Task to complete » Go through the entries, filter for the word "simpl", and copy every line that has it.

Stored data entries »
Lemma insertBy_stronglySorted x l :
  StronglySorted (keyLe key) l ->
  StronglySorted (keyLe key) (insertBy key x l).
Proof.
  induction 1 as [|y l Hs IH Hall]; simpl.
  - repeat constructor.
  - destruct (String.leb (key x) (key y)) eqn:E.
    + constructor; [now constructor|].
      constructor; [exact E|].
      eapply List.Forall_impl; [|exact Hall].
      intros z Hz. eapply keyLe_trans; [exact E | exact Hz].
    + constructor; [exact IH|].
      eapply Permutation_Forall; [apply insertBy_perm|].
      constructor; [|exact Hall].
      destruct (String.leb_total (key x) (key y)) as [H|H];
        [congruence | exact H].
Qed.

(** The result of the sort is in ascending order of the keys. *)
Lemma sortBy_stronglySorted l : StronglySorted (keyLe key) (sortBy key l).
Proof.
  induction l as [|x l IH]; simpl; [constructor|].
  now apply insertBy_stronglySorted.
Qed.

End SortBy.

Section UniqBy.
Context {A : Type} (key : A -> string).

Lemma existsb_eqb_In (k : string) (seen : list string) :
  existsb (String.eqb k) seen = true <-> In k seen.
Proof.
  rewrite existsb_exists. split.
  - intros (x & Hx & E). apply String.eqb_eq in E. now subst.
  - intros H. exists k. split; [exact H | apply String.eqb_refl].
Qed.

Answer area »
  induction 1 as [|y l Hs IH Hall]; simpl.
  induction l as [|x l IH]; simpl; [constructor|].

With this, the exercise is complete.